Lama Ganchen Rinpoche aveva adattato gli insegnamenti e le tecniche di meditazione alla mentalità occidentale. Era impegnato nella difesa dell'ambiente e aveva anche promosso un forum spirituale permanente all'interno delle Nazioni Unite per il dialogo tra tutti i rappresentati nei movimenti spirituali e religiosi. La notizia della scomparsa del monaco tibetano ha suscitato molta commozione tra gli assidui del centro: «Ricordo la sua voce intensa mentre recitava i mantra, il suo sorriso gentile (...) e il petalo di fiore di loto che ancora custodisco gelosamente insieme al suo libro di preghiere», ha scritto una delle discepole che avevano frequentato il centro milanese vicino alla stazione Centrale.

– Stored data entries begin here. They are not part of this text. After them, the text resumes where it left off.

(* ===== verification/AuditList.v ===== *)
(** * The audit log: pages

    Following the cursors shows every selected event once, the newest first. *)

From stdpp Require Import sorting.
From S2P Require Import Prelude GoText Base64 RateLimit ProtocolRequest AuditLog.

#[export] Instance Lfilter_Permutation {A} (f : A -> bool) : Proper ((≡ₚ) ==> (≡ₚ)) (List.filter f).
Proof.
  intros l l' H. induction H as [|x l l' _ IH|x y l|l l' l'' _ IH _ IH']; cbn; [done| | |by etrans].
  - destruct (f x); [by constructor|done].
  - destruct (f x), (f y); try done. apply Permutation_swap.
Qed.

(** ** The order of events *)

Lemma leb_trans a b c : String.leb a b = true -> String.leb b c = true -> String.leb a c = true.
Proof. rewrite <- !Is_true_true. apply (transitivity (R := String.le)). Qed.

Lemma ltb_leb a b : String.ltb a b = true <-> String.leb a b = true /\ a <> b.
Proof.
  unfold String.ltb, String.leb. destruct (String.compare a b) eqn:H; split; try done.
  - intros [_ Hne]. by apply String.compare_eq_iff in H.
  - intros _. split; [done|]. intros ->. pose proof (String.compare_antisym b b) as E. by rewrite H in E.
  - by intros [? _].
Qed.

#[export] Instance newerFirst_trans : Transitive newerFirst.
Proof. intros a b c [H|[H Hl]] [H'|[H' Hl']]; unfold newerFirst; [left; lia..|]. right. split; [lia|]. by eapply leb_trans. Qed.

#[export] Instance newerFirst_total : Total newerFirst.
Proof.
  intros a b. unfold newerFirst. destruct (Z.lt_trichotomy (evTime a) (evTime b)) as [?|[->|?]]; [right; by left| |left; by left].
  destruct (String.leb_total (evID b) (evID a)); [left|right]; by right.
Qed.

Lemma newerFirst_same a b : newerFirst a b -> newerFirst b a -> evID a = evID b.
Proof. intros [H|[H Hl]] [H'|[H' Hl']]; try lia. by apply String.leb_antisym. Qed.

Section Pages.
Context (dbTime : Z -> Z) (marshalCursor : eventCursor -> string) (unmarshalCursor : string -> option eventCursor).

Local Abbreviation ListEvents := (ListEvents dbTime unmarshalCursor).
Local Abbreviation ListPage := (ListPage dbTime marshalCursor unmarshalCursor).
Local Abbreviation cursorOf e := (encodeCursor marshalCursor (mkCursor (evTime e) (evID e))).

(** A table as the log fills it: rows under their identifiers, with times of the
    database's resolution, whose cursors fit into a request. *)
Record logTable (table : gmap string Event) : Prop := {
  lt_key : forall id e, table !! id = Some e -> evID e = id;
  lt_row : forall id e, table !! id = Some e ->
    dbTime (evTime e) = evTime e /\ evTime e <> zeroTime /\ evID e <> "" /\ (String.length (evID e) <= 256)%nat
    /\ (0 < String.length (cursorOf e) <= 2048)%nat /\ unmarshalCursor (marshalCursor (mkCursor (evTime e) (evID e))) = Some (mkCursor (evTime e) (evID e)) }.

(** All pages: the first, and those of its cursor. *)
Fixpoint allPages (fuel : nat) (table : gmap string Event) (q : Query) : option (list (list Event)) :=
  match fuel with
  | O => None
  | S fuel =>
      p ← ListPage table q;
      if String.eqb (NextCursor p) "" then Some [pageEvents p]
      else rest ← allPages fuel table (with_cursor (NextCursor p) q); Some (pageEvents p :: rest)
  end.

(** The selected events, the newest first. *)
Definition selected (table : gmap string Event) (q : Query) : list Event :=
  merge_sort newerFirst (List.filter (selects dbTime q) (map snd (map_to_list table))).

Context (table : gmap string Event) (Htable : logTable table).

Lemma elem_rows e : e ∈ map snd (map_to_list table) -> table !! evID e = Some e.
Proof. intros ([id e'] & -> & Hin)%list_elem_of_fmap. apply elem_of_map_to_list in Hin. cbn. by rewrite (lt_key _ Htable _ _ Hin). Qed.

Lemma selected_elem q e : e ∈ selected table q -> table !! evID e = Some e.
Proof.
  unfold selected. rewrite merge_sort_Permutation, elem_of_Lfilter. intros [H _]. by apply elem_rows.
Qed.

Lemma rows_unique a b : table !! evID a = Some a -> table !! evID b = Some b -> newerFirst a b -> newerFirst b a -> a = b.
Proof. intros Ha Hb H1 H2. pose proof (newerFirst_same _ _ H1 H2) as E. congruence. Qed.

Lemma rows_NoDup : NoDup (map snd (map_to_list table)).
Proof.
  apply (NoDup_fmap_2_strong snd); [|apply NoDup_map_to_list]. intros [id e] [id' e'] H%elem_of_map_to_list H'%elem_of_map_to_list E. cbn in E. subst.
  f_equal. rewrite <- (lt_key _ Htable _ _ H). apply (lt_key _ Htable _ _ H').
Qed.

Lemma selected_sorted q : StronglySorted newerFirst (selected table q).
Proof. apply (StronglySorted_merge_sort newerFirst). Qed.

Lemma selected_NoDup q : NoDup (selected table q).
Proof. unfold selected. rewrite merge_sort_Permutation. apply NoDup_ListNoDup, List.NoDup_filter, NoDup_ListNoDup, rows_NoDup. Qed.

(** Selecting in the sorted list or before sorting is the same. *)
Lemma sort_filter (f g : Event -> bool) :
  merge_sort newerFirst (List.filter (fun e => f e && g e) (map snd (map_to_list table)))
  = List.filter g (merge_sort newerFirst (List.filter f (map snd (map_to_list table)))).
Proof.
  set (rows := map snd (map_to_list table)). set (l1 := merge_sort _ (List.filter (fun e => _) _)). set (l2 := merge_sort _ (List.filter f rows)).
  assert (Hp2 : l2 ≡ₚ List.filter f rows) by apply merge_sort_Permutation.
  assert (Hp1 : l1 ≡ₚ List.filter g (List.filter f rows)).
  { unfold l1. rewrite merge_sort_Permutation. clear. induction rows as [|x rows IH]; [done|]. cbn. destruct (f x); cbn; [|done]. by destruct (g x); rewrite IH. }
  assert (Hp3 : List.filter g l2 ≡ₚ List.filter g (List.filter f rows)) by by rewrite Hp2.
  assert (Hin : forall x, x ∈ List.filter g (List.filter f rows) -> table !! evID x = Some x).
  { intros x. rewrite !elem_of_Lfilter. intros [[? _] _]. by apply elem_rows. }
  apply (StronglySorted_unique_strong newerFirst).
  - intros a b Ha Hb. rewrite Hp1 in Ha. rewrite Hp3 in Hb. apply rows_unique; by apply Hin.
  - apply (StronglySorted_merge_sort newerFirst).
  - assert (Hs : StronglySorted newerFirst l2) by apply (StronglySorted_merge_sort newerFirst). clear -Hs.
    induction Hs as [|x l Hs IH Hf]; cbn; [constructor|]. destruct (g x); [|done]. constructor; [done|]. apply Forall_forall.
    intros y. rewrite elem_of_Lfilter. intros [Hy _]. rewrite Forall_forall in Hf. by apply Hf.
  - by rewrite Hp1, Hp3.
Qed.

(** After the cursor of an event come the events that follow it. *)
Lemma after_suffix q pre x post : selected table q = pre ++ x :: post ->
  List.filter (afterCursor dbTime (mkCursor (evTime x) (evID x))) (selected table q) = post.
Proof.
  intros E. pose proof (selected_sorted q) as Hs. pose proof (selected_NoDup q) as Hnd.
  assert (Hin : forall e, e ∈ selected table q -> table !! evID e = Some e) by apply selected_elem. rewrite E in *.
  assert (Hx : table !! evID x = Some x) by (apply Hin; set_solver).
  assert (Hafter : forall e, table !! evID e = Some e -> (afterCursor dbTime (mkCursor (evTime x) (evID x)) e = true <-> newerFirst x e /\ e <> x)).
  { intros e He. unfold afterCursor, newerFirst. cbn. rewrite (proj1 (lt_row _ Htable _ _ Hx)).
    rewrite orb_true_iff, andb_true_iff, ltb_leb, Z.ltb_lt, Z.eqb_eq. split.
    - intros [H|[H [Hl Hne]]]; (split; [|by intros ->; try lia]); auto.
    - intros [[H|[H Hl]] Hne]; [by left|right]. split_and!; [done|done|]. intros Hid. congruence. }
  apply NoDup_app in Hnd as (_ & Hdis & [Hxp Hnd]%NoDup_cons). apply StronglySorted_app in Hs as (Hpre & _ & [Hxs Hs]%StronglySorted_cons).
  rewrite List.filter_app. cbn [List.filter].
  assert (afterCursor dbTime (mkCursor (evTime x) (evID x)) x = false) as ->.
  { apply not_true_iff_false. intros [_ ?]%Hafter; [done|done]. }
  rewrite Lfilter_none, Lfilter_all; [done| |].
  - intros e He. apply Hafter; [apply Hin; set_solver|]. rewrite Forall_forall in Hxs. split; [by apply Hxs|by intros ->].
  - intros e He. apply not_true_iff_false. intros [Hn Hne]%Hafter; [|apply Hin; set_solver].
    apply Hne, rows_unique; [apply Hin; set_solver|done|apply Hpre; set_solver|done].
Qed.

(** ** Following the cursors *)

(** The query whose cursor is at the end of [pre]. *)
Definition resumes (q q0 : Query) (pre : list Event) : Prop :=
  exists cursor, q = with_cursor cursor q0 /\
    match last pre with Some x => cursor = cursorOf x | None => cursor = "" end.

Lemma decode_cursorOf x : table !! evID x = Some x -> decodeCursor unmarshalCursor (cursorOf x) = Some (mkCursor (evTime x) (evID x)).
Proof.
  intros Hx. destruct (lt_row _ Htable _ _ Hx) as (_ & H1 & H2 & H3 & H4 & H5). unfold decodeCursor.
  rewrite (proj2 (Nat.ltb_ge _ _)) by lia. unfold encodeCursor. rewrite DecodeString_Encode. cbn [mbind option_bind]. rewrite H5. cbn [mbind option_bind curTime curID].
  rewrite (proj2 (Z.eqb_neq _ _) H1), (proj2 (String.eqb_neq _ _) H2), (proj2 (Nat.ltb_ge _ _)) by lia. done.
Qed.

Lemma cursorOf_nonempty x : table !! evID x = Some x -> cursorOf x <> "".
Proof. intros Hx E. destruct (lt_row _ Htable _ _ Hx) as (_ & _ & _ & _ & H & _). rewrite E in H. cbn in H. lia. Qed.

Lemma ListEvents_resumes q q0 pre post limit : selected table q0 = pre ++ post -> resumes q q0 pre -> pageLimit limit = limit ->
  ListEvents table (with_page limit q) = Some (take (Z.to_nat (limit + 1)) post).
Proof.
  intros Hall (cursor & -> & Hc) Hl. unfold AuditLog.ListEvents. cbn [qLimit qExtra qCursor with_page with_cursor]. rewrite Hl.
  destruct (last pre) as [x|] eqn:Hlast.
  - apply last_Some in Hlast as [pre' ->]. rewrite <- app_assoc in Hall. subst cursor.
    assert (Hx : table !! evID x = Some x) by (apply (selected_elem q0); rewrite Hall; set_solver).
    rewrite (proj2 (String.eqb_neq _ _) (cursorOf_nonempty x Hx)), (decode_cursorOf x Hx). cbn [fmap option_fmap option_map mbind option_bind].
    do 2 f_equal. rewrite (sort_filter (selects dbTime q0)). exact (after_suffix q0 pre' x post Hall).
  - apply last_None in Hlast as ->. subst cursor. cbn [String.eqb mbind option_bind]. do 2 f_equal. cbn in Hall. rewrite <- Hall.
    etrans; [exact (sort_filter (selects dbTime q0) (fun _ => true))|]. by apply Lfilter_all.
Qed.

Lemma pageLimit_spec limit : 1 <= pageLimit limit <= 1000 /\ pageLimit (pageLimit limit) = pageLimit limit.
Proof. unfold pageLimit. destruct ((limit <=? 0) || (1000 <? limit)) eqn:H; [split; [lia|done]|]. rewrite H. split; [lia|done]. Qed.

(** A page that is followed by another, and one that is not. *)
Lemma ListPage_resumes q q0 pre post : selected table q0 = pre ++ post -> resumes q q0 pre ->
  let n := Z.to_nat (pageLimit (qLimit q0)) in
  ListPage table q = Some (if (n <? length post)%nat then mkPage (take n post) (match last (take n post) with Some e => cursorOf e | None => "" end)
                           else mkPage post "").
Proof.
  intros Hall Hr n. destruct (pageLimit_spec (qLimit q0)) as [Hn Hi]. unfold AuditLog.ListPage.
  assert (qLimit q = qLimit q0) as -> by (destruct Hr as (c & -> & _); done).
  rewrite (ListEvents_resumes q q0 pre post) by done. cbn [mbind option_bind]. rewrite length_take. fold n.
  destruct (Nat.ltb_spec n (length post)) as [Hlt|Hge].
  - rewrite (proj2 (Z.ltb_lt _ _)) by lia. rewrite take_take, Nat.min_l by lia. done.
  - rewrite (proj2 (Z.ltb_ge _ _)) by lia. by rewrite take_ge by lia.
Qed.

Lemma pages_from fuel q q0 pre post : selected table q0 = pre ++ post -> resumes q q0 pre -> (length post < fuel)%nat ->
  exists pages, allPages fuel table q = Some pages /\ concat pages = post
    /\ Forall (fun page => (Z.of_nat (length page) <= pageLimit (qLimit q0))) pages.
Proof.
  revert q pre post. induction fuel as [|fuel IH]; intros q pre post Hall Hr Hf; [lia|]. cbn [allPages].
  rewrite (ListPage_resumes q q0 pre post Hall Hr). set (n := Z.to_nat _). destruct (pageLimit_spec (qLimit q0)) as [Hn _].
  destruct (Nat.ltb_spec n (length post)) as [Hlt|Hge]; cbn [mbind option_bind NextCursor pageEvents].
  2: { exists [post]. cbn. rewrite app_nil_r. split_and!; [done|done|]. constructor; [lia|constructor]. }
  destruct (last (take n post)) as [x|] eqn:Hlast; [|apply last_None in Hlast; apply (f_equal length) in Hlast; rewrite length_take in Hlast; cbn in Hlast; lia].
  assert (Hx : table !! evID x = Some x).
  { apply (selected_elem q0). rewrite Hall. apply last_Some in Hlast as [l' E]. rewrite <- (take_drop n post), E. set_solver. }
  rewrite (proj2 (String.eqb_neq _ _) (cursorOf_nonempty x Hx)).
  destruct (IH (with_cursor (cursorOf x) q) (pre ++ take n post) (drop n post)) as (pages & -> & Hc & Hp).
  - by rewrite <- app_assoc, take_drop.
  - destruct Hr as (c & -> & _). exists (cursorOf x). split; [done|]. by rewrite last_app, Hlast.
  - rewrite length_drop. lia.
  - exists (take n post :: pages). cbn. rewrite Hc, take_drop. split_and!; [done|done|]. constructor; [rewrite length_take; lia|done].
Qed.

(** C33: Following the cursors of the audit log ends, and shows every event the query
    selects exactly once, the newest first and in full pages of at most the limit: the
    pages one after the other are the sorted selection. *)
Theorem pages_are_the_log q : qCursor q = "" ->
  exists pages, allPages (S (size table)) table q = Some pages /\ concat pages = selected table q
    /\ Forall (fun page => (Z.of_nat (length page) <= pageLimit (qLimit q))) pages.
Proof.
  intros Hq. apply (pages_from _ q q []); [done|exists ""; split; [by destruct q; cbn in *; subst|done]|].
  unfold selected. rewrite (Permutation_length (merge_sort_Permutation newerFirst _)).
  pose proof (List.filter_length_le (selects dbTime q) (map snd (map_to_list table))) as H. rewrite length_map, length_map_to_list in H. lia.
Qed.
End Pages.

(** ** Examples *)

Definition logged (id : string) (time : Z) (status : Z) : Event := mkEvent id time "" "ada" "" "basic" "w" "wfs" "TRANSACTION" "change" "POST" "/w" status 3 false.
Definition demoLog : gmap string Event := {["a" := logged "a" 1000 200; "b" := logged "b" 2000 403; "c" := logged "c" 2000 200]}.
Definition demoMarshal (c : eventCursor) : string := curID c.
Definition demoUnmarshal (s : string) : option eventCursor := assoc s [("a", mkCursor 1000 "a"); ("b", mkCursor 2000 "b"); ("c", mkCursor 2000 "c")].
Definition everything : Query := mkQuery "" "" false "" "" "" None AnyOutcome 1.

Example demo_pages : allPages (fun t => t) demoMarshal demoUnmarshal 4 demoLog everything = Some [[logged "c" 2000 200]; [logged "b" 2000 403]; [logged "a" 1000 200]].
Proof. vm_compute. reflexivity. Qed.

Example demo_failed : ListEvents (fun t => t) demoUnmarshal demoLog (mkQuery "" "TRANSaction" false "w" "" "" (Some 1500) OutcomeFailed 0) = Some [logged "b" 2000 403]
  /\ ListEvents (fun t => t) demoUnmarshal demoLog (mkQuery "not a cursor" "" false "" "" "" None AnyOutcome 0) = None.
Proof. vm_compute. done. Qed.

Lemma pages_are_the_log_witness : exists pages, allPages (fun t => t) demoMarshal demoUnmarshal (S (size demoLog)) demoLog everything = Some pages
  /\ concat pages = selected (fun t => t) demoLog everything.
Proof.
  destruct (pages_are_the_log (fun t => t) demoMarshal demoUnmarshal demoLog) with (q := everything) as (pages & H1 & H2 & _).
  - assert (Hl : forall id e, demoLog !! id = Some e -> (id, e) ∈ [("a", logged "a" 1000 200); ("b", logged "b" 2000 403); ("c", logged "c" 2000 200)]).
    { intros id e H. unfold demoLog in H. apply lookup_insert_Some in H as [[<- <-]|[_ H]]; [left|].
      apply lookup_insert_Some in H as [[<- <-]|[_ H]]; [right; left|]. apply lookup_singleton_Some in H as [<- <-]. right; right; left. }
    split; intros id e H%Hl; rewrite !elem_of_cons, elem_of_nil in H; destruct H as [[= -> ->]|[[= -> ->]|[[= -> ->]|[]]]];
      try reflexivity; (split_and!; [reflexivity|discriminate|discriminate|cbn; lia|vm_compute; lia|vm_compute; lia|reflexivity]).
  - reflexivity.
  - exists pages. split; [exact H1|exact H2].
Defined.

Sulla pagina Facebook c'è anche il messaggio del Lama Paljin Tulku Rinpoce, che litigò con lui quarant'anni fa per motivi spirituali e politici «inarrivabili per la mia umile mente». E che tuttavia ne elogia i meriti: «È stato un Maestro e lo è stato anche per me. Ho sempre insegnato ai miei allievi che, quando muore qualcuno, inviare un pensiero di luce, e farlo senza pregiudizi, è la migliore dimostrazione di quella Compassione che ci spinge sempre ad agire per il bene di ogni essere. Ciò deve valere, oggi, anche per Lama Gangchen».